**The problem**:
Only the number is wanted: how many lines of the listing below contain "EPOLLIN"?

----

(** The first event with the identifier, and the list without it. *)
Fixpoint unlink_timer (id : Z) (ts : list aeTimeEvent) : option (aeTimeEvent * list aeTimeEvent) :=
  match ts with
  | [] => None
  | te :: ts =>
      if te_id te =? id then Some (te, ts)
      else let? (x, ts) := unlink_timer id ts in Some (x, te :: ts)
  end.

Definition earlier (a b : aeTimeEvent) : bool :=
  (when_sec a <? when_sec b) || ((when_sec a =? when_sec b) && (when_ms a <? when_ms b)).

Fixpoint nearest_loop (ts : list aeTimeEvent) (nearest : option aeTimeEvent) : option aeTimeEvent :=
  match ts with
  | [] => nearest
  | te :: ts =>
      nearest_loop ts (match nearest with
                       | None => Some te
                       | Some n => if earlier te n then Some te else nearest
                       end)
  end.

Definition aeSearchNearestTimer (l : aeEventLoop) : option aeTimeEvent := nearest_loop (timers l) None.

Definition due (now : Z * Z) (te : aeTimeEvent) : bool :=
  (when_sec te <? now.1) || ((now.1 =? when_sec te) && (when_ms te <=? now.2)).

(** The time to sleep, [tv_sec] and [tv_usec]. *)
Definition sleep_time (now : Z * Z) (shortest : aeTimeEvent) : Z * Z :=
  let sec := when_sec shortest - now.1 in
  let '(sec, usec) :=
    if when_ms shortest <? now.2 then (sec - 1, (when_ms shortest + 1000 - now.2) * 1000)
    else (sec, (when_ms shortest - now.2) * 1000) in
  (if sec <? 0 then 0 else sec, if usec <? 0 then 0 else usec).

(** The timeout [aeApiPoll] passes to [epoll_wait], an [int] of
    milliseconds. *)
Definition poll_timeout (tv : option (Z * Z)) : Z :=
  match tv with Some (sec, usec) => s32 (sec * 1000 + Z.quot usec 1000) | None => -1 end.

Definition EPOLLIN : Z := 1.
Definition EPOLLOUT : Z := 4.
Definition EPOLLERR : Z := 8.
Definition EPOLLHUP : Z := 16.

(** The mask of the loop for a set of [epoll] events. *)
Definition fired_mask (e : Z) : Z :=
  let m := AE_NONE in
  let m := if negb (e &. EPOLLIN =? 0) then m |. AE_READABLE else m in
  let m := if negb (e &. EPOLLOUT =? 0) then m |. AE_WRITABLE else m in
  let m := if negb (e &. EPOLLERR =? 0) then m |. AE_WRITABLE else m in
  if negb (e &. EPOLLHUP =? 0) then m |. AE_WRITABLE else m.

(** [epoll_wait timeout k] are the ready descriptors of the interest list
    [k], at most as many as asked for. *)
Definition aeApiPoll (epoll_wait : Z -> Z -> gmap Z Z -> list (Z * Z)) (l : aeEventLoop) (tv : option (Z * Z))
  : list (Z * Z) :=
  (fun e => (e.1, fired_mask e.2)) <$> epoll_wait (setsize l) (poll_timeout tv) (interest l).

(** ** The loop

    [W] is the rest of the program; [clock n] is the [n]-th reading of the
    time, and a handler may read it too.  A finalizer gets no event to work
    on and may only change the rest of the program. *)
Context {W : Type}
  (clock : nat -> Z * Z)
  (file_proc : proc -> W -> nat -> aeEventLoop -> Z -> data -> Z -> option (W * nat * aeEventLoop))
  (time_proc : proc -> W -> nat -> aeEventLoop -> Z -> data -> option (Z * W * nat * aeEventLoop))
  (final_proc : proc -> W -> data -> W).

Record st := St { world : W; readings : nat; el : aeEventLoop }.

Definition aeDeleteTimeEvent (s : st) (id : Z) : Z * st :=
  match unlink_timer id (timers (el s)) with
  | Some (te, ts) =>
      let w := match finalizerProc te with Some f => final_proc f (world s) (te_data te) | None => world s end in
      (AE_OK, St w (readings s) (set_timers (el s) ts))
  | None => (AE_ERR, s)
  end.

(** The event with the identifier gets a new time. *)
Fixpoint reschedule (id : Z) (w : Z * Z) (ts : list aeTimeEvent) : option (list aeTimeEvent) :=
  match ts with
  | [] => None
  | te :: ts =>
      if te_id te =? id
      then Some (TimeEvent (te_id te) w.1 w.2 (timeProc te) (finalizerProc te) (te_data te) :: ts)
      else let? ts := reschedule id w ts in Some (te :: ts)
  end.

(** The loop of [processTimeEvents]; [k] is the position of [te] in the
    list.  Writing to an event that its own handler has deleted is a fault. *)
Fixpoint time_loop (fuel : nat) (s : st) (maxId : Z) (k : nat) (processed : Z) : option (Z * st) :=
  match fuel with
  | O => None
  | S fuel =>
      match timers (el s) !! k with
      | None => Some (processed, s)
      | Some te =>
          if maxId <? te_id te then time_loop fuel s maxId (S k) processed
          else
            let now := clock (readings s) in
            let s := St (world s) (S (readings s)) (el s) in
            if due now te then
              let? (retval, w, n, l) := time_proc (timeProc te) (world s) (readings s) (el s) (te_id te) (te_data te) in
              let? s :=
                (if negb (retval =? AE_NOMORE) then
                   let? ts := reschedule (te_id te) (aeAddMillisecondsToNow (clock n) retval) (timers l) in
                   Some (St w (S n) (set_timers l ts))
                 else Some (aeDeleteTimeEvent (St w n l) (te_id te)).2) in
              time_loop fuel s maxId 0 (processed + 1)
            else time_loop fuel s maxId (S k) processed
      end
  end.
(** *** One scan, one firing *)

(** From a position on, the loop fires the first event that is due and
    starts again, or ends. *)
Lemma time_loop_scan maxId l w k n processed :
  (k <= length (timers l))%nat ->
  exists j, forall fuel,
    time_loop clock time_proc final_proc (j + fuel) (St w n l) maxId k processed =
    match next_due maxId (drop k (timers l)) n with
    | (None, n') => Some (processed, St w n' l)
    | (Some te, n') => let? s := fire (St w n' l) te in
                       time_loop clock time_proc final_proc fuel s maxId 0 (processed + 1)
    end.
Proof.
  intros Hk. remember (length (timers l) - k)%nat as m eqn:Em. revert k n Hk Em.
  induction m as [|m IH]; intros k n Hk Em.
  - exists 1%nat. intros fuel. rewrite drop_ge by lia. cbn. by rewrite lookup_ge_None_2 by lia.
  - destruct (lookup_lt_is_Some_2 (timers l) k ltac:(lia)) as [te Hte]. rewrite (drop_S _ te) by done. cbn [next_due].
    destruct (maxId <? te_id te) eqn:Em'; [|destruct (due (clock n) te) eqn:Ed].
    + destruct (IH (S k) n ltac:(lia) ltac:(lia)) as (j & Hj). exists (S j). intros fuel. cbn. rewrite Hte, Em'. apply Hj.
    + exists 1%nat. intros fuel. cbn. rewrite Hte, Em', Ed. unfold fire. cbn.
      destruct (time_proc _ _ _ _ _ _) as [[[[r w'] n'] l']|]; [|done]. cbn. by repeat case_match.
    + destruct (IH (S k) (S n) ltac:(lia) ltac:(lia)) as (j & Hj). exists (S j). intros fuel. cbn.
      rewrite Hte, Em', Ed. apply Hj.
Qed.

(** The identifiers up to [maxId]: a scan reads the clock once for each. *)
Definition known (maxId : Z) (ts : list (aeTimeEvent proc data)) : list Z := filter (fun i => i <= maxId) (ids ts).

(** The events that fire when the clock shows [u]. *)
Definition eligible (u : Z * Z) (maxId : Z) te : Prop := te_id te <= maxId /\ due u te = true.

#[local] Instance eligible_dec u maxId te : Decision (eligible u maxId te).
Proof. unfold eligible. apply _. Defined.

Lemma known_cons maxId te ts :
  length (known maxId (te :: ts)) = ((if (maxId <? te_id te)%Z then 0 else 1) + length (known maxId ts))%nat.
Proof.
  unfold known. cbn [ids fmap list_fmap]. rewrite filter_cons.
  destruct (Z.ltb_spec maxId (te_id te)); [by rewrite decide_False by lia|by rewrite decide_True by lia].
Qed.

Lemma next_due_spec T D maxId ts n :
  0 <= D -> reading_ok T -> steady T D n (length (known maxId ts)) ->
  let '(found, n') := next_due maxId ts n in
  (n <= n' <= n + length (known maxId ts))%nat /\
  match found with
  | Some te => te ∈ ts /\ eligible (aeAddMillisecondsToNow T D) maxId te
  | None => forall te, te ∈ ts -> te_id te <= maxId -> due T te = false
  end.
Proof.
  intros HD HT. destruct (add_ms T D HT HD) as [HH HmsH].
  revert n. induction ts as [|te ts IH]; intros n Hs; cbn [next_due].
  { split; [cbn; lia|]. by intros te Hte%not_elem_of_nil. }
  rewrite known_cons in *. destruct (Z.ltb_spec maxId (te_id te)) as [Hlt|Hle]; cbn [Nat.add] in *.
  - specialize (IH n Hs). destruct (next_due maxId ts n) as [[x|] n'].
    + destruct IH as (Hn & Hin & He). split; [done|]. split; [by right|done].
    + destruct IH as [Hn Hall]. split; [done|]. intros x [->|Hx]%elem_of_cons Hi; [lia|by apply Hall].
  - destruct (Hs n ltac:(lia)) as [Hok Hms].
    destruct (due (clock n) te) eqn:Ed.
    + split; [lia|]. split; [left|]. split; [done|]. eapply due_later; [apply Hok|apply HH|lia|done].
    + specialize (IH (S n)). spec_steady IH Hs.
      destruct (next_due maxId ts (S n)) as [[x|] n'].
      * destruct IH as (Hn & Hin & He). split; [lia|]. split; [by right|done].
      * destruct IH as [Hn Hall]. split; [lia|]. intros x [->|Hx]%elem_of_cons Hi; [|by apply Hall].
        apply not_true_is_false. intros Hd. rewrite (due_later T (clock n) te) in Ed; [done|done|done|lia|done].
Qed.

(** What a list of events becomes when its event [id] fires: nothing else
    changes, and that event is no longer due by [u]. *)
Definition stepped (u : Z * Z) (maxId id : Z) (ts ts' : list (aeTimeEvent proc data)) : Prop :=
  known maxId ts' `sublist_of` known maxId ts /\
  filter (eligible u maxId) ts' `sublist_of` filter (fun x => te_id x <> id) (filter (eligible u maxId) ts) /\
  forall x, x ∈ ts' -> te_id x <= maxId -> te_id x <> id -> x ∈ ts.

Lemma known_ids maxId ts : known maxId ts = te_id <$> filter (fun x => te_id x <= maxId) ts.
Proof.
  unfold known, ids. induction ts as [|x ts IH]; [done|]. rewrite fmap_cons, !filter_cons.
  destruct (decide (te_id x <= maxId)); [by rewrite fmap_cons, IH|done].
Qed.

Lemma stepped_delete u maxId id ts ts' :
  filter (fun x => te_id x <= maxId) ts' `sublist_of` ts ->
  stepped u maxId id ts (filter (fun x => te_id x <> id) ts').
Proof.
  intros Hsub. split_and!.
  - rewrite !known_ids. apply fmap_sublist. apply (filter_sublist (fun x => te_id x <= maxId)) in Hsub.
    rewrite list_filter_filter_l in Hsub by done. etrans; [|apply Hsub]. apply filter_sublist, sublist_filter.
  - rewrite filter_swap. apply filter_sublist. apply (filter_sublist (eligible u maxId)) in Hsub.
    by rewrite list_filter_filter_l in Hsub by (unfold eligible; tauto).
  - intros x [_ Hx]%list_elem_of_filter Hle _. eapply elem_of_sublist; [|apply Hsub]. by apply list_elem_of_filter.
Qed.

Lemma stepped_move u maxId id t ts ts' :
  reading_ok t -> reading_ok u -> ms_at u < ms_at t ->
  filter (fun x => te_id x <= maxId) ts' `sublist_of` ts ->
  stepped u maxId id ts ((fun x => if te_id x =? id then at_time t x else x) <$> ts').
Proof.
  intros Ht Hu Hlt Hsub.
  assert (Hid : forall x, te_id (if te_id x =? id then at_time t x else x) = te_id x) by (intros x; by destruct (_ =? _)).
  split_and!.
  - apply (filter_sublist (fun x => te_id x <= maxId)) in Hsub. rewrite list_filter_filter_l in Hsub by done.
    apply (fmap_sublist te_id) in Hsub. rewrite <- !known_ids in Hsub. etrans; [|apply Hsub]. unfold known, ids.
    rewrite <- list_fmap_compose. by rewrite (list_fmap_ext _ te_id) by (intros; apply Hid).
  - apply (filter_sublist (eligible u maxId)) in Hsub. rewrite list_filter_filter_l in Hsub by (unfold eligible; tauto).
    apply (filter_sublist (fun x => te_id x <> id)) in Hsub. etrans; [|apply Hsub]. rewrite filter_swap.
    clear Hsub. induction ts' as [|x ts' IH]; [done|]. rewrite fmap_cons, !filter_cons.
    destruct (Z.eqb_spec (te_id x) id) as [E|E].
    + rewrite (decide_False (P := te_id x <> id)) by tauto.
      rewrite decide_False; [apply IH|]. intros [_ Hd]. by rewrite not_due_before in Hd.
    + rewrite (decide_True (P := te_id x <> id)) by done. rewrite filter_cons.
      destruct (decide (eligible u maxId x)); [by apply sublist_skip|apply IH].
  - intros x (y & -> & Hy)%list_elem_of_fmap Hle Hne. rewrite Hid in Hle, Hne.
    rewrite (proj2 (Z.eqb_neq _ _)) by done. eapply elem_of_sublist; [|apply Hsub]. by apply list_elem_of_filter.
Qed.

----

**Answer**:
2